Data entries

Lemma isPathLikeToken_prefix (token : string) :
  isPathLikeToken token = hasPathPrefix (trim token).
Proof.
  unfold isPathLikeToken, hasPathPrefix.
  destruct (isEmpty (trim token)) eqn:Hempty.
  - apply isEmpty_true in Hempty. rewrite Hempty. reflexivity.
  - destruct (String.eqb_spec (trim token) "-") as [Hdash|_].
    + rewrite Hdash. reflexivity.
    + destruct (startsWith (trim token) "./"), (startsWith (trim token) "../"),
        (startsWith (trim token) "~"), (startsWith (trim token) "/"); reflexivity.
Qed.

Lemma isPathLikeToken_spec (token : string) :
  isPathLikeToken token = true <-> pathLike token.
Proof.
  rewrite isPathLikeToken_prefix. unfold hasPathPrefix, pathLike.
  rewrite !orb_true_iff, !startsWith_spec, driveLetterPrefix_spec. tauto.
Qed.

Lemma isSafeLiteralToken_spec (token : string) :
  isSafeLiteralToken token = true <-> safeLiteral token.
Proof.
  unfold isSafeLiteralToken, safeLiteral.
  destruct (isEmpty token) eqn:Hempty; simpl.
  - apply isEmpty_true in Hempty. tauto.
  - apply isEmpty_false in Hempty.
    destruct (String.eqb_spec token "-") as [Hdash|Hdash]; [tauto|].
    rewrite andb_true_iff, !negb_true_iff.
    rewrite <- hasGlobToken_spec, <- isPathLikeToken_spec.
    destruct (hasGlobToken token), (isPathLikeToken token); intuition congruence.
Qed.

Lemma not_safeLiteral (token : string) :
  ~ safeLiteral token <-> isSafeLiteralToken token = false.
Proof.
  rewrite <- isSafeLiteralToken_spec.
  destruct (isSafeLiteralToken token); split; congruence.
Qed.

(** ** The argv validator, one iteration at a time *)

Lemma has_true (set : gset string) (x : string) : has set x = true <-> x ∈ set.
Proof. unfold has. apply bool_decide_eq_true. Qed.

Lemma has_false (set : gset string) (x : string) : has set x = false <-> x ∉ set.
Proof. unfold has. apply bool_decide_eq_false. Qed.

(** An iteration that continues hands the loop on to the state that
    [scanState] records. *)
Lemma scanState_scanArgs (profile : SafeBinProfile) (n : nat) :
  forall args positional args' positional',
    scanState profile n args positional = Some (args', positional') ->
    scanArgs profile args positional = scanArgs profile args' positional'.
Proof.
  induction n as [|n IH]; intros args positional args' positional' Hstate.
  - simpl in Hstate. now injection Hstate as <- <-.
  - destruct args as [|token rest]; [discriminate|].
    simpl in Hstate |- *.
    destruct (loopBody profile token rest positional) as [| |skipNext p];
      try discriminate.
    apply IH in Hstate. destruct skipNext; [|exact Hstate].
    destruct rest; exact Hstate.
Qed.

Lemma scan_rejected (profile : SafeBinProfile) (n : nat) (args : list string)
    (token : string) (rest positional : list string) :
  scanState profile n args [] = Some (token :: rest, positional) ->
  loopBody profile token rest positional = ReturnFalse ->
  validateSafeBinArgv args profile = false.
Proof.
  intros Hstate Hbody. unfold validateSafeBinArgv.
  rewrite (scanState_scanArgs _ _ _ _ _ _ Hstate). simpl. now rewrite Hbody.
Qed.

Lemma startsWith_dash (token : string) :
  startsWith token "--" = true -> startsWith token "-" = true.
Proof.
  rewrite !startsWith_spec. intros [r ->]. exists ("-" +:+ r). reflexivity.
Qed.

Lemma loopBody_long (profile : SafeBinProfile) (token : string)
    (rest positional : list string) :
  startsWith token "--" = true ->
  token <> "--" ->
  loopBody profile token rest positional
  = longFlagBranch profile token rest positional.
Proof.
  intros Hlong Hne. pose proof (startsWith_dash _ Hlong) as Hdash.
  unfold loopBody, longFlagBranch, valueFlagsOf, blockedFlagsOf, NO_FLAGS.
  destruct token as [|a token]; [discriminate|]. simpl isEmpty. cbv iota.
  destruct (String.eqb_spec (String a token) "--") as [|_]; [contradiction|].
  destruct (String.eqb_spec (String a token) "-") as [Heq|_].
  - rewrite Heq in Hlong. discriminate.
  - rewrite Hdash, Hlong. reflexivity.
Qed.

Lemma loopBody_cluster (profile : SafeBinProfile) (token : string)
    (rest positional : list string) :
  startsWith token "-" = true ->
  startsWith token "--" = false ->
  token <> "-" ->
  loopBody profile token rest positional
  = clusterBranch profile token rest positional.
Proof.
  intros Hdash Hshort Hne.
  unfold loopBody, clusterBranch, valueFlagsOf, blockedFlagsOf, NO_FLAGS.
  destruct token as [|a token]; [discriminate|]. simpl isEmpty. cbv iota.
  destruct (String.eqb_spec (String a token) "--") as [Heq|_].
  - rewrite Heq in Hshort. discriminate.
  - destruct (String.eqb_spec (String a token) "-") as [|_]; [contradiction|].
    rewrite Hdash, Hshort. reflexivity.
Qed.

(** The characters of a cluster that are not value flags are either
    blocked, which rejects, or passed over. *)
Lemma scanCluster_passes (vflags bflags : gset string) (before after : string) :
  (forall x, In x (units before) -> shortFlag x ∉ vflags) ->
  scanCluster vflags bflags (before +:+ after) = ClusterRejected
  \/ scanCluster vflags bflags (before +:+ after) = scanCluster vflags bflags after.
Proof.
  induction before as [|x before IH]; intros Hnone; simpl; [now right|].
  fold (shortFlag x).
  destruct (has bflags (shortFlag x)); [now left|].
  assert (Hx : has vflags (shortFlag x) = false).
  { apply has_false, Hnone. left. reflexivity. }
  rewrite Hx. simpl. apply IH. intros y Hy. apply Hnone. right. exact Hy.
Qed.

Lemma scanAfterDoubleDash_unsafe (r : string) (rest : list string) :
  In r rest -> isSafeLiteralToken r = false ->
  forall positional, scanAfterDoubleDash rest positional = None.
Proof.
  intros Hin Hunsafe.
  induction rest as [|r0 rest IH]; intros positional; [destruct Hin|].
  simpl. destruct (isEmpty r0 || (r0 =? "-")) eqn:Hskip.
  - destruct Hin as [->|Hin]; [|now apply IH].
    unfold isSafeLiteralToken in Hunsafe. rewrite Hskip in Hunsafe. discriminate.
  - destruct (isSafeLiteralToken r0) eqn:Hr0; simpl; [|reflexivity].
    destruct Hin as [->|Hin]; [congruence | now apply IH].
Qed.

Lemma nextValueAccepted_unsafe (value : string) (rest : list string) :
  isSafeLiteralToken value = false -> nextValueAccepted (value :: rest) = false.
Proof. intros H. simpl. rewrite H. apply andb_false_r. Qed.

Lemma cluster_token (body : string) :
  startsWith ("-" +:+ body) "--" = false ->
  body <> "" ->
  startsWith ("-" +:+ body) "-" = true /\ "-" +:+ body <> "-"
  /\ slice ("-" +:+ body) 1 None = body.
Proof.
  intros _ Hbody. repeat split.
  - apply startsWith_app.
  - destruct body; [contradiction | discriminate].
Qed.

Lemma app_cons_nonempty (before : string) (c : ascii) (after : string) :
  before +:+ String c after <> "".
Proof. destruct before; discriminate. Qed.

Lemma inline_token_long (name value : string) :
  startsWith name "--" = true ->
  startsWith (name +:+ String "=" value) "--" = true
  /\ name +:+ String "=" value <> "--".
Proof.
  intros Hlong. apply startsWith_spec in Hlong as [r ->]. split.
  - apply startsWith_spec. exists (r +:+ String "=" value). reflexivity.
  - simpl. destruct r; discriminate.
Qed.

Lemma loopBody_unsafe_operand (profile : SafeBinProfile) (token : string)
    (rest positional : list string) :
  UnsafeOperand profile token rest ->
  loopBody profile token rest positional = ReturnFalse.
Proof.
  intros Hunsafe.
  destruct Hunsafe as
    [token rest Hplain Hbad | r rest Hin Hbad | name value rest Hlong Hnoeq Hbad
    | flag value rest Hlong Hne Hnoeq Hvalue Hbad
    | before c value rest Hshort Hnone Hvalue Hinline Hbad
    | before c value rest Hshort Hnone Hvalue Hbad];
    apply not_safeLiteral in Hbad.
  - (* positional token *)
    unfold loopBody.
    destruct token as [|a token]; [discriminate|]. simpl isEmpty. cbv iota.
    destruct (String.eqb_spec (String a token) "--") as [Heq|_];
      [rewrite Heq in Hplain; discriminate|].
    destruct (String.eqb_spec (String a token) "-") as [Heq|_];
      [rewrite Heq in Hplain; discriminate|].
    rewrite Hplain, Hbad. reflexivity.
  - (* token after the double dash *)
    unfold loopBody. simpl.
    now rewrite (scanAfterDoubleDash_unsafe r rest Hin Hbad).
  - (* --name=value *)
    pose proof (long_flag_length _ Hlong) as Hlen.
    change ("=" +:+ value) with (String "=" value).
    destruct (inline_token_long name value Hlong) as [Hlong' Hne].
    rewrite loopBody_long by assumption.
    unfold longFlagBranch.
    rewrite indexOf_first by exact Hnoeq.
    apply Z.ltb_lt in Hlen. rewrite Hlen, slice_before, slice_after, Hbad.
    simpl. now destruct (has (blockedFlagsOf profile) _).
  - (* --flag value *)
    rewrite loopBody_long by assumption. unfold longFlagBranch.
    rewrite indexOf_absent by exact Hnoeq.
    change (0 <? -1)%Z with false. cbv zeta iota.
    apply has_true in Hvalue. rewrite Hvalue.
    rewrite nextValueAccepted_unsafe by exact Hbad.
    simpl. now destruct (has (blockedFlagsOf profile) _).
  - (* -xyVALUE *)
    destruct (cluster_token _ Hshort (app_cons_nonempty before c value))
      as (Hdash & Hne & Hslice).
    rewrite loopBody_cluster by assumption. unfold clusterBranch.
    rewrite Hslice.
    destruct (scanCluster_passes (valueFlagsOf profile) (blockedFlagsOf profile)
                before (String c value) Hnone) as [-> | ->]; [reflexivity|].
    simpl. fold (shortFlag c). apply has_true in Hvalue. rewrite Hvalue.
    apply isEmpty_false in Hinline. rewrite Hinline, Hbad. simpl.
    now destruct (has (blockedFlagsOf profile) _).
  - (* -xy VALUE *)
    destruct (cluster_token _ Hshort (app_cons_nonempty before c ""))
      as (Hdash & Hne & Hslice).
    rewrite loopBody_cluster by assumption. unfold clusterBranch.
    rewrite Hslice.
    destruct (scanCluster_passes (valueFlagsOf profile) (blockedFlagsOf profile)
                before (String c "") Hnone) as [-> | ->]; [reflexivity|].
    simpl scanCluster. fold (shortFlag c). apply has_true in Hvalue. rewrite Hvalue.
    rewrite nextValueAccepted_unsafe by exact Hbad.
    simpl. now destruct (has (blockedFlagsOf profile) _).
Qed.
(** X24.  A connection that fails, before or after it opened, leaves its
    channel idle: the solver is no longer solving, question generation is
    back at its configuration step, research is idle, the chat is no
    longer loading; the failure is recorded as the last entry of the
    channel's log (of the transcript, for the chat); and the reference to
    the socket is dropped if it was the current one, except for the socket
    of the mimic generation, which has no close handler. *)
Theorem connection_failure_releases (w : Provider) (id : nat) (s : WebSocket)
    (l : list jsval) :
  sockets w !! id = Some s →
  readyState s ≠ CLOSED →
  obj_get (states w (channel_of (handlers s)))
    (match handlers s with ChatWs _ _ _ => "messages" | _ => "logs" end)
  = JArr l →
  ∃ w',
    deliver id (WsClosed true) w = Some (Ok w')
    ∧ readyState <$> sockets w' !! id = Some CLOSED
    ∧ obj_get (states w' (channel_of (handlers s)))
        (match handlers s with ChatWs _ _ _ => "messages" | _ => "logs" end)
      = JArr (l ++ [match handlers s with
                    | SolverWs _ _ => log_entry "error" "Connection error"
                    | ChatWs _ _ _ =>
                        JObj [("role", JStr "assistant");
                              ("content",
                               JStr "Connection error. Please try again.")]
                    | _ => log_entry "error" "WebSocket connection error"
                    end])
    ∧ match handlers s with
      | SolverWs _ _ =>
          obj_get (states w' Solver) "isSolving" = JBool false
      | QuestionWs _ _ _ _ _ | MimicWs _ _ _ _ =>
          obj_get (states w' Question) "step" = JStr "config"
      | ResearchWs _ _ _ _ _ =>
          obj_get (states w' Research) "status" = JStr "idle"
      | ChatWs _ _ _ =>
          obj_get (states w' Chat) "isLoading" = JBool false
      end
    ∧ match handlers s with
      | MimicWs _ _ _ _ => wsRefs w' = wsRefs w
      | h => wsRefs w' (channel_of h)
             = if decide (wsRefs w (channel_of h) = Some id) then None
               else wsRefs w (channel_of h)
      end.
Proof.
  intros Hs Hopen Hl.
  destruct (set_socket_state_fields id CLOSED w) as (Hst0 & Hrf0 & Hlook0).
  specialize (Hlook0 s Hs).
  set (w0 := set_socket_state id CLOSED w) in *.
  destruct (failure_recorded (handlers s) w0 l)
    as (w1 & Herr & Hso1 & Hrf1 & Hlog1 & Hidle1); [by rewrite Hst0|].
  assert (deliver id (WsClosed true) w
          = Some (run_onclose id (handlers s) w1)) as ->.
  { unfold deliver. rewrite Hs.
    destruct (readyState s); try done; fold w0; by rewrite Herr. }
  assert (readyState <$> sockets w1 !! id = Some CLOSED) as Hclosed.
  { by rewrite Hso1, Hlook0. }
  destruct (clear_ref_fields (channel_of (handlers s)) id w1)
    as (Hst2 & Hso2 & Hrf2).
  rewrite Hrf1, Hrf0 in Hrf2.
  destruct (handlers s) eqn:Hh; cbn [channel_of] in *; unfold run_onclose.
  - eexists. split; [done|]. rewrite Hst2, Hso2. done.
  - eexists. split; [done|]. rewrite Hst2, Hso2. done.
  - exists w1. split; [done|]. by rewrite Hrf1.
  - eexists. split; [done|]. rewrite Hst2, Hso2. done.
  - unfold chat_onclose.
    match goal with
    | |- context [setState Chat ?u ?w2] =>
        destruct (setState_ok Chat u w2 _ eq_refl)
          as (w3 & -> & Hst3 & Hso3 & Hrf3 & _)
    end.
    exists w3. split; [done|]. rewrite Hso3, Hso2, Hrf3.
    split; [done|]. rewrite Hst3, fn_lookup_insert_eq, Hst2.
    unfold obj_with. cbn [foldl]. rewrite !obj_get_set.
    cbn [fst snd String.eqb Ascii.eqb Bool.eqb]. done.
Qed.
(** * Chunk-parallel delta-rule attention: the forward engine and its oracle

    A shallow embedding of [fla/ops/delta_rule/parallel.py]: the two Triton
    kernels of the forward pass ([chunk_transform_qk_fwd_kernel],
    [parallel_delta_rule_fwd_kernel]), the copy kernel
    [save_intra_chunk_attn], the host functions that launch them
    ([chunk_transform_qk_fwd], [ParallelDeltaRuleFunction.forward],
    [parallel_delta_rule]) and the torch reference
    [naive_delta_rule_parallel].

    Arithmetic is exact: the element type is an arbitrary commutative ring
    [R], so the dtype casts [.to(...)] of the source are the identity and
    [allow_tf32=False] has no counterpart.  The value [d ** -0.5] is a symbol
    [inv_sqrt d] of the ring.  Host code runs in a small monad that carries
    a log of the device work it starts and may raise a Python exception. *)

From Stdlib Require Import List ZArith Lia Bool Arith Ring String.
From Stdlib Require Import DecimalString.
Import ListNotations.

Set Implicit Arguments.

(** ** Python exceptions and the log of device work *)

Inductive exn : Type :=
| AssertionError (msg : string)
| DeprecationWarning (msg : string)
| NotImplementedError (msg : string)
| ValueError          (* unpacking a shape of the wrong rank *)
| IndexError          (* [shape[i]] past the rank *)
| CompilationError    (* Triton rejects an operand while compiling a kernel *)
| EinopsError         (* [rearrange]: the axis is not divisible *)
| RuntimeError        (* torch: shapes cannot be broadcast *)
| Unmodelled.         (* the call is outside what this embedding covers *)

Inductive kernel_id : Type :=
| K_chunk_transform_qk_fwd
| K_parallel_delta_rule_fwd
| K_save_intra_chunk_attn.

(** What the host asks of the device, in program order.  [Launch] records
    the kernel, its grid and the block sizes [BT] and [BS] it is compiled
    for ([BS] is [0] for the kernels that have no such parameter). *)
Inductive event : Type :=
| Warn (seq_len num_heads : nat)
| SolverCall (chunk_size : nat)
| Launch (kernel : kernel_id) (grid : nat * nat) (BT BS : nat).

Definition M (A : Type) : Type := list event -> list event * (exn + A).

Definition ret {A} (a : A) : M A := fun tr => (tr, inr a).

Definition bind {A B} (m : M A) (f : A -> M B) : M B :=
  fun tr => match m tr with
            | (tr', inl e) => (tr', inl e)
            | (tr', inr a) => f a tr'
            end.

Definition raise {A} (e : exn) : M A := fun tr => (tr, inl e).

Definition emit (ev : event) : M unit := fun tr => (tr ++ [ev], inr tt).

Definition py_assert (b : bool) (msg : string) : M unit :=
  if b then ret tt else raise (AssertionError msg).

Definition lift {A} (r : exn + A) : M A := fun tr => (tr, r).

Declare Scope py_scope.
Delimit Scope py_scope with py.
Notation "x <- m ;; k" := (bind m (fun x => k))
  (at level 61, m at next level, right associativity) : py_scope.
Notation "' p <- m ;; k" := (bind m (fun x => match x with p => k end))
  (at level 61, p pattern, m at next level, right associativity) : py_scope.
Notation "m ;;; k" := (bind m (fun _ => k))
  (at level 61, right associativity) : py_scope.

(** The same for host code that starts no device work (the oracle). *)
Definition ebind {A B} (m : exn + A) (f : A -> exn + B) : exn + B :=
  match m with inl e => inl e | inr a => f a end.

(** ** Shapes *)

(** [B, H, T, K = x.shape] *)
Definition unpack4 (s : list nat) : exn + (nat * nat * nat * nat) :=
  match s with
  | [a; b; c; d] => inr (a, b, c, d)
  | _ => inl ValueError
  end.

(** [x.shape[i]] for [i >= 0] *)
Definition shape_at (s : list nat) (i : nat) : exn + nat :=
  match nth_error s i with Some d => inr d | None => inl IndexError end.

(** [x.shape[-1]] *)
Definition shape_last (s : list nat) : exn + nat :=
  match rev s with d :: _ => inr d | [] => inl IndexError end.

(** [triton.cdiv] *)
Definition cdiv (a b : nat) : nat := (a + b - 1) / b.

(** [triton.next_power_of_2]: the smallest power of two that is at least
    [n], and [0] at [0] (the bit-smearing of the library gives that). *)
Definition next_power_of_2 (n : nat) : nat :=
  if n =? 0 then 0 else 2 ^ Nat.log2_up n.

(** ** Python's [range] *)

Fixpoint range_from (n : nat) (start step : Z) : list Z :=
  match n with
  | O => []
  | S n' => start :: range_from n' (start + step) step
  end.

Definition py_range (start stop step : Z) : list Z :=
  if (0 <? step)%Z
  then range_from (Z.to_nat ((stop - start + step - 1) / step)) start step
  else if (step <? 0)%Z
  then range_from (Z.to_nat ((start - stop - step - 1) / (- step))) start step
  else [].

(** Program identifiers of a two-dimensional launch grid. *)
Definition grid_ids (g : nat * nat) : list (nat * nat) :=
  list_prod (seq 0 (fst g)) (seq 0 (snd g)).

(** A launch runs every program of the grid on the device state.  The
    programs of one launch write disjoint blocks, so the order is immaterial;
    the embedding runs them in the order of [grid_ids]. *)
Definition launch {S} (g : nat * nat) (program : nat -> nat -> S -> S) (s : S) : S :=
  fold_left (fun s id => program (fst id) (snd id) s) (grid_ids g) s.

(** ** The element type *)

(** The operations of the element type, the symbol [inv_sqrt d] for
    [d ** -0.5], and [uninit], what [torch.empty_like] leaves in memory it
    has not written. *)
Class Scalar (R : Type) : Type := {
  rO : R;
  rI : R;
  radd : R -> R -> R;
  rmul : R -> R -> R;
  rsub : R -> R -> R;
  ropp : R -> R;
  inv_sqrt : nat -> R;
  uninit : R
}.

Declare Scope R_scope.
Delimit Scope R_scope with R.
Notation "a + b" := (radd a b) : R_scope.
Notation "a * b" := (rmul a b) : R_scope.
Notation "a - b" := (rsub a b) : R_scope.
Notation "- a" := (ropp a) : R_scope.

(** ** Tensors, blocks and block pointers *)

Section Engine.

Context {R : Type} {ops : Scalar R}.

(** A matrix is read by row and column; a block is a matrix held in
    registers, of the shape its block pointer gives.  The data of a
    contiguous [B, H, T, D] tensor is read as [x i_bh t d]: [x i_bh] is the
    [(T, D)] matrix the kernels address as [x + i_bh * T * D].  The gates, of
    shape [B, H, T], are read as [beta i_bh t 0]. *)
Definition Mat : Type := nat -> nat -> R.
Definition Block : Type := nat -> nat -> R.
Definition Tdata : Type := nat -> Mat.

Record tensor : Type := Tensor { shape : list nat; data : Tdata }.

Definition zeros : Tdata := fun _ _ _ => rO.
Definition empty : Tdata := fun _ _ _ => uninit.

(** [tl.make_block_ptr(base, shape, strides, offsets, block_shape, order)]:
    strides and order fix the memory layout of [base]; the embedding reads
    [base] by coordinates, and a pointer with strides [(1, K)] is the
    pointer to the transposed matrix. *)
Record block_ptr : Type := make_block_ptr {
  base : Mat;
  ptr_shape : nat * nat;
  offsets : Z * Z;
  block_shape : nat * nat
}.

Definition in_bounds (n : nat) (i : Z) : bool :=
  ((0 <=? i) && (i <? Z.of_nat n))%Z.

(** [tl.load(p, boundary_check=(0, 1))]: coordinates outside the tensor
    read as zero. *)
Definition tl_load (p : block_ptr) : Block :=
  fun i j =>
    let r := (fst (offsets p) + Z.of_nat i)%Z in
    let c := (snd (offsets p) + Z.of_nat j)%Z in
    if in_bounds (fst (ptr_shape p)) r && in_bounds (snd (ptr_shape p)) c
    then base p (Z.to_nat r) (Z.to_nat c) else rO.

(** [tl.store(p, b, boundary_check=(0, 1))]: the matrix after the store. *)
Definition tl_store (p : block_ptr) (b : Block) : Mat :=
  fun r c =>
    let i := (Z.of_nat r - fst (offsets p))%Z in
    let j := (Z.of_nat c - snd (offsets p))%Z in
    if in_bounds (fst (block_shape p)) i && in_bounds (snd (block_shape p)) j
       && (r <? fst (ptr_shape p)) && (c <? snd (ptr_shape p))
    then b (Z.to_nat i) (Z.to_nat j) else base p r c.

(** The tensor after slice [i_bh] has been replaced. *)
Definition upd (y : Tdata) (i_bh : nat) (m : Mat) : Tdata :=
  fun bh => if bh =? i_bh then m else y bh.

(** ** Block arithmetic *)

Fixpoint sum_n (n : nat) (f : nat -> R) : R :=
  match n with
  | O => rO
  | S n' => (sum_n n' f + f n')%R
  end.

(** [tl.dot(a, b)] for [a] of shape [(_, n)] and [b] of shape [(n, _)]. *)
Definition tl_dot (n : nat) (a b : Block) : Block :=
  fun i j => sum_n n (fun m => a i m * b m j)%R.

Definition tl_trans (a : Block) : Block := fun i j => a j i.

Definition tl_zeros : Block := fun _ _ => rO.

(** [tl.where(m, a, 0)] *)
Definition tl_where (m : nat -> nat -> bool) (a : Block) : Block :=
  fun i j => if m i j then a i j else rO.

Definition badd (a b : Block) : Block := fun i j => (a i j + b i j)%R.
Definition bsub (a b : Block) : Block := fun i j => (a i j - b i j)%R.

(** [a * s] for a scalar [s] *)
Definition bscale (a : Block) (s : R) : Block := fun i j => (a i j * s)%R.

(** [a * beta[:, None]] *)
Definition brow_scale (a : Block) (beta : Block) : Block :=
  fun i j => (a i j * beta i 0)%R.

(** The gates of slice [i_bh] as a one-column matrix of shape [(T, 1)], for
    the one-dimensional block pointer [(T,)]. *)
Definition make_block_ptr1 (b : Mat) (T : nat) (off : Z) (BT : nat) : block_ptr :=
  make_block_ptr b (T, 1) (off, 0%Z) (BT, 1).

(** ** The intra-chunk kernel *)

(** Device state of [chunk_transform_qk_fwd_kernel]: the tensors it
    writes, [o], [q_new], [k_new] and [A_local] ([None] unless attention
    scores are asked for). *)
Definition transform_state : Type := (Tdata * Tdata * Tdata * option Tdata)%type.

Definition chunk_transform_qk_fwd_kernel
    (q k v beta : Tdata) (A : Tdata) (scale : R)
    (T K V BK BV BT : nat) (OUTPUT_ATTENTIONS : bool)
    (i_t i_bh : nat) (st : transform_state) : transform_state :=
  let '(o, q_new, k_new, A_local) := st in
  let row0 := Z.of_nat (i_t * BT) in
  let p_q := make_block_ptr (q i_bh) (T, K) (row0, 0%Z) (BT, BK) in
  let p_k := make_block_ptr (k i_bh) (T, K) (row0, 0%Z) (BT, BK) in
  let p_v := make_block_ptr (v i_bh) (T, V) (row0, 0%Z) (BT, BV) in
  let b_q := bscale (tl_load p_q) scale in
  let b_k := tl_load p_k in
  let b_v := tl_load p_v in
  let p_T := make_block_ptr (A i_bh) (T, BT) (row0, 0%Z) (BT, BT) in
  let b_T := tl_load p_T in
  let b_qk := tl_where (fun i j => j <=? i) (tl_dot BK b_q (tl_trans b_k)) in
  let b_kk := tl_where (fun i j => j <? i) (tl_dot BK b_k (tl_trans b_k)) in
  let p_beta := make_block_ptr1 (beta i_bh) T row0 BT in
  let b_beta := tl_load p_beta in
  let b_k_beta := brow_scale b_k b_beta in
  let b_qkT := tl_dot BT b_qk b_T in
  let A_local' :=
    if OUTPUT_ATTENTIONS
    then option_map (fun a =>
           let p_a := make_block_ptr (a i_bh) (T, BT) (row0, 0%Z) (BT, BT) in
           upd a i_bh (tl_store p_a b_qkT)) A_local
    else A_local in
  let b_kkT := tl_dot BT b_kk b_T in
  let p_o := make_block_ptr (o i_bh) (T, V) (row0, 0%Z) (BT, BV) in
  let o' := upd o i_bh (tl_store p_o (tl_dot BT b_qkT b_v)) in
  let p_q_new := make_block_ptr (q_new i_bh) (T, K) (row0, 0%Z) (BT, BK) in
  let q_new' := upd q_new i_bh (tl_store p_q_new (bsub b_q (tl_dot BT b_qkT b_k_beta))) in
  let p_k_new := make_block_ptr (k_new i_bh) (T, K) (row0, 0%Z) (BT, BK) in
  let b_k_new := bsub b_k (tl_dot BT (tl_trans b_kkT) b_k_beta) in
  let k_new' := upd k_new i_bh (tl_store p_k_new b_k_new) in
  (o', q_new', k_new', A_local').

Task to carry out
What do the lines above say from the one containing "be broadcast *)" down to the one containing "if b then ret"? Return them exactly, both end lines included, and only them.

Answer for the task
| RuntimeError        (* torch: shapes cannot be broadcast *)
| Unmodelled.         (* the call is outside what this embedding covers *)

Inductive kernel_id : Type :=
| K_chunk_transform_qk_fwd
| K_parallel_delta_rule_fwd
| K_save_intra_chunk_attn.

(** What the host asks of the device, in program order.  [Launch] records
    the kernel, its grid and the block sizes [BT] and [BS] it is compiled
    for ([BS] is [0] for the kernels that have no such parameter). *)
Inductive event : Type :=
| Warn (seq_len num_heads : nat)
| SolverCall (chunk_size : nat)
| Launch (kernel : kernel_id) (grid : nat * nat) (BT BS : nat).

Definition M (A : Type) : Type := list event -> list event * (exn + A).

Definition ret {A} (a : A) : M A := fun tr => (tr, inr a).

Definition bind {A B} (m : M A) (f : A -> M B) : M B :=
  fun tr => match m tr with
            | (tr', inl e) => (tr', inl e)
            | (tr', inr a) => f a tr'
            end.

Definition raise {A} (e : exn) : M A := fun tr => (tr, inl e).

Definition emit (ev : event) : M unit := fun tr => (tr ++ [ev], inr tt).

Definition py_assert (b : bool) (msg : string) : M unit :=
  if b then ret tt else raise (AssertionError msg).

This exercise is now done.